Analysis of protein glycosylation by mass spectrometry.

Abstract

There is a growing pharmaceutical market for protein-based drugs for use in therapy and diagnosis. The rapid developments in molecular and cell biology have resulted in production of expression systems for manufacturing of recombinant proteins and monoclonal antibodies. These proteins are glycosylated when expressed in cell systems with glycosylation ability. For glycoproteins intended for therapeutic administration it is important to have knowledge about the structure of the carbohydrate side chains to avoid cell systems that produce structures, which in humans can cause undesired reactions, e.g., immunological and unfavorable serum clearance rate. Structural analysis of glycoprotein oligosaccharides requires sophisticated instruments like mass spectrometers and nuclear magnetic resonance spectrometers. However, before the structural analysis can be conducted, the carbohydrate chains have to be released from the protein and purified to homogeneity, and this is often the most time-consuming step. Mass spectrometry has played and still plays an important role in analysis of protein glycosylation. The superior sensitivity compared to other spectroscopic methods is its main asset.

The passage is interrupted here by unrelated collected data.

Lemma admit_spec s batch w st w' :
  admit_batch s batch w st = Ok w' ↔
  admitted s batch st ∧ ∃ n, submit_permits w = Datatypes.S n ∧ w' = put_permits n w.
Proof.
  unfold admit_batch, admit_batch_with. split.
  - destruct (producer_auth_key s batch) as [key|] eqn:E1; [|done].
    destruct (validate_batch_resources _ _) as [[]|] eqn:E2; [|done].
    destruct (submit_permits w) as [|n] eqn:E3; [done|].
    destruct (verify_signature key batch) eqn:E4; [|done].
    destruct (String.eqb_spec (pb_checksum batch) (canonical_checksum batch)) as [E5|]; [|done]. simpl.
    unfold ontology_matches. destruct (admit_producer_batch _ _ _) as [[]|] eqn:E6; [|done].
    destruct (org_guard s) as [guard|] eqn:E7.
    + destruct (String.eqb_spec (pb_org_id batch) guard); [|done]. simpl. intros [= <-].
      split; [|eauto]. constructor; [eauto|done|done|by apply admit_producer_ok|intros ? Hg; congruence].
    + intros [= <-]. split; [|eauto]. constructor; [eauto|done|done|by apply admit_producer_ok|intros ? Hg; congruence].
  - intros ([(key & E1 & E4) E2 E5 E6 E7] & n & E3 & ->). rewrite E1, E2, E3, E4.
    rewrite E5, String.eqb_refl. unfold ontology_matches. rewrite (proj2 (admit_producer_ok _ _ _) E6).
    destruct (org_guard s) as [guard|]; [|done]. by rewrite (E7 guard eq_refl), String.eqb_refl.
Qed.

(** ** The registered source *)

Lemma registered_source_ok s batch w w' source :
  registered_source s batch w = (w', Ok source) →
  w' = put_sources (lru_get (source_key batch) (sources w)) w ∧
  lru_peek (source_key batch) (sources w) = Some source ∧ source_registry_error s = None ∧
  vis_from_i32 (pb_ceiling batch) = Ok (se_ceiling source) ∧ check_projection batch source w' = Ok tt.
Proof.
  unfold registered_source. destruct (source_registry_error s); [done|].
  intros [= <- (source' & Hs%ok_or_ok & Hr)%bind_ok].
  destruct (vis_from_i32 _) as [v|] eqn:Ev; [|done].
  case_bool_decide as Hv; [|done]. simpl in Hr. destruct (match pb_snapshot batch with Some _ => _ | None => _ end); [done|].
  apply bind_ok in Hr as ([] & Hc & [= ->]). by subst v.
Qed.

Lemma registered_source_sources s batch w :
  ∃ l, (registered_source s batch w).1 = put_sources l w ∧ ∀ k, lru_peek k l = lru_peek k (sources w).
Proof.
  unfold registered_source. destruct (source_registry_error s); simpl.
  - exists (sources w). by destruct w.
  - exists (lru_get (source_key batch) (sources w)). split; [done|]. intros k. apply lru_peek_get.
Qed.

(** What a request leaves as it was. *)
Record quiet w w' : Prop := {
  q_recent : recent w' = recent w;
  q_snapshots : seen_snapshots w' = seen_snapshots w;
  q_permits : submit_permits w' = submit_permits w;
  q_acks k : lru_peek k (seen_batches w') = lru_peek k (seen_batches w);
  q_sources k : lru_peek k (sources w') = lru_peek k (sources w);
}.

Lemma quiet_refl w : quiet w w.
Proof. done. Qed.

(** Admission, the replay registry's promotion, the source's promotion and the permit's drop. *)
Lemma quiet_admitted w n l la :
  submit_permits w = Datatypes.S n → (∀ k, lru_peek k l = lru_peek k (sources w)) →
  (∀ k, lru_peek k la = lru_peek k (seen_batches w)) →
  quiet w (release_permit (put_sources l (put_acks la (put_permits n w)))).
Proof. intros Hn Hl Hla. by constructor. Qed.

(** ** Validation changes nothing *)

Lemma validate_batch_reads s batch source principal amb st st' events r :
  validate_batch s batch source principal amb st = (st', events, r) → reads_only st st'.
Proof.
  unfold validate_batch. intros E.
  assert (Hrefl : reads_only st st) by apply rtc_refl.
  destruct (batch_times _ _) as [times|]; [|by injection E as <- _ _].
  destruct (rejected_of _ _); [|by injection E as <- _ _].
  set (unique := dedup _) in E. pose proof (storage_retry_reads unique st) as Hreads.
  destruct (storage_retry (is_memories unique) st) as [st1 [found|status]]; [|by injection E as <- _ _].
  destruct (foldl _ _ _) as [rows ids]. destruct rows; [|by injection E as <- _ _].
  destruct (rejected_of edge_key _); by injection E as <- _ _.
Qed.

(** ** The commit *)

(** A fresh ack: the whole batch is accepted at the settled position. *)
Definition fresh_ack batch (lsn n : Z) (ack : IngestAck) : Prop :=
  ia_batch_id ack = pb_batch_id batch ∧ ia_accepted ack = n ∧ ia_rejected ack = 0 ∧
  rejections ack = [] ∧ ia_assigned_lsn ack = lsn.

(** What the durable commit's answer makes of a submission. *)
Definition answers s batch (rows : CommitRows) (amb : Ambient) w w' st2 st'
    (res : result (result (Z * Z) IngestAck) Status) (r : result IngestAck Status) : Prop :=
  match res with
  | Err status => st' = st2 ∧ r = Err status ∧ w' = w
  | Ok (Err ack) => st' = st2 ∧ r = Ok ack ∧ w' = remember_ack batch ack w
  | Ok (Ok (lsn, n)) =>
      st' = (if ingest_similarity_seeding s then seed_similarity_edges s (pb_org_id batch) rows amb w st2 else st2) ∧
      ∃ ack, r = Ok ack ∧ fresh_ack batch lsn n ack ∧
        w' = remember_ack batch ack (finish_commit batch rows lsn n w).1
  end.

Lemma commit_validated_answers s batch source v amb w st w' st' r :
  commit_validated s batch source v amb w st = (w', st', r) →
  let rows := materialize_commit_rows s batch (se_flavor source) (at_group amb)
                (mkValidated (embed_memories s (v_memories v)) (v_relationships v) (v_loaded v)) in
  let '(st2, res) := commit_rows batch rows (commit_clock amb) st in
  answers s batch rows amb w w' st2 st' res r.
Proof.
  unfold commit_validated. cbv zeta. set (rows := materialize_commit_rows _ _ _ _ _).
  destruct (commit_rows _ _ _ _) as [st2 [[[lsn n]|ack]|status]].
  - destruct (finish_commit batch rows lsn n w) as [w2 ack] eqn:Ef. intros [= <- <- <-].
    split; [done|]. exists ack. split; [done|]. split; [|by rewrite Ef].
    unfold finish_commit in Ef. destruct (similar_to_hints _ _ _) as [w3 hints]. by injection Ef as _ <-.
  - by intros [= <- <- <-].
  - by intros [= <- <- <-].
Qed.

(** ** Submit *)

Definition registered w batch (source : SourceEntry) : Prop :=
  lru_peek (source_key batch) (sources w) = Some source ∧
  vis_from_i32 (pb_ceiling batch) = Ok (se_ceiling source).

(** A submission that ends before the commit. *)
Definition refused batch w w' st st' (r : result IngestAck Status) : Prop :=
  quiet w w' ∧ reads_only st st' ∧
  ∀ ack, r = Ok ack → ia_accepted ack = 0 ∨
    ∃ old, lru_peek (ack_key batch) (seen_batches w) = Some old ∧ ia_accepted ack = ia_accepted old ∧
      ia_assigned_lsn ack = ia_assigned_lsn old ∧ rejections ack = [replay_row].

(** A submission that reaches the commit: admitted, from a registered source, with sound rows, in
    the principal's organization. *)
Definition carried s principal batch amb w w' st st' (r : result IngestAck Status) : Prop :=
  ∃ source rows w1 st1, admitted s batch st ∧ registered w batch source ∧
    (∀ p, principal = Some p → vc_org_id p = pb_org_id batch) ∧
    (lru_peek (ack_key batch) (seen_batches w) = None) ∧
    rows_sound s batch source principal rows ∧ reads_only st st1 ∧ quiet w (release_permit w1) ∧
    let '(st2, res) := commit_rows batch rows (commit_clock amb) st1 in
    ∃ w2, answers s batch rows amb w1 w2 st2 st' res r ∧ w' = release_permit w2.

Lemma foreign_org_false principal org p :
  foreign_org principal org = false → principal = Some p → vc_org_id p = org.
Proof. intros Hf ->. by apply negb_false_iff, String.eqb_eq in Hf. Qed.

(** The refusal of a batch without rows is an ack without a rejection, as the acceptance of one would be. *)
Lemma empty_refusal_silent batch code detail : pb_memories batch = [] → pb_relationships batch = [] →
  ack_reject_all batch code detail = mkIngestAck (pb_batch_id batch) 0 0 [] 0 [].
Proof. intros Hm Hr. unfold ack_reject_all. by rewrite Hm, Hr. Qed.

Lemma refused_reject batch w w' st st' a :
  quiet w w' → reads_only st st' → ia_accepted a = 0 → refused batch w w' st st' (Ok a).
Proof. intros. split_and!; [done..|]. intros ack [= <-]. by left. Qed.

Structural analysis of carbohydrates faces several problems, however, due to the chemical nature of the constituent monosaccharide residues. For oligosaccharides or glycoconjugates, the structural information from mass spectrometry is essentially limited to monosaccharide sequence, molecular weight, an only in exceptional cases glycosidic linkage positions can be obtained. In order to completely establish an oligosaccharide structure, several other structural parameters have to be determined, e.g., linkage positions, anomeric configuration and identification of the monosaccharide building blocks. One way to address some of these problems is to work on chemical pretreatment of the glycoconjugate, to specifically modify the carbohydrate chain. In order to introduce specific modifications, we have used periodate oxidation and trifluoroacetolysis with the objective of determining glycosidic linkage positions by mass spectrometry.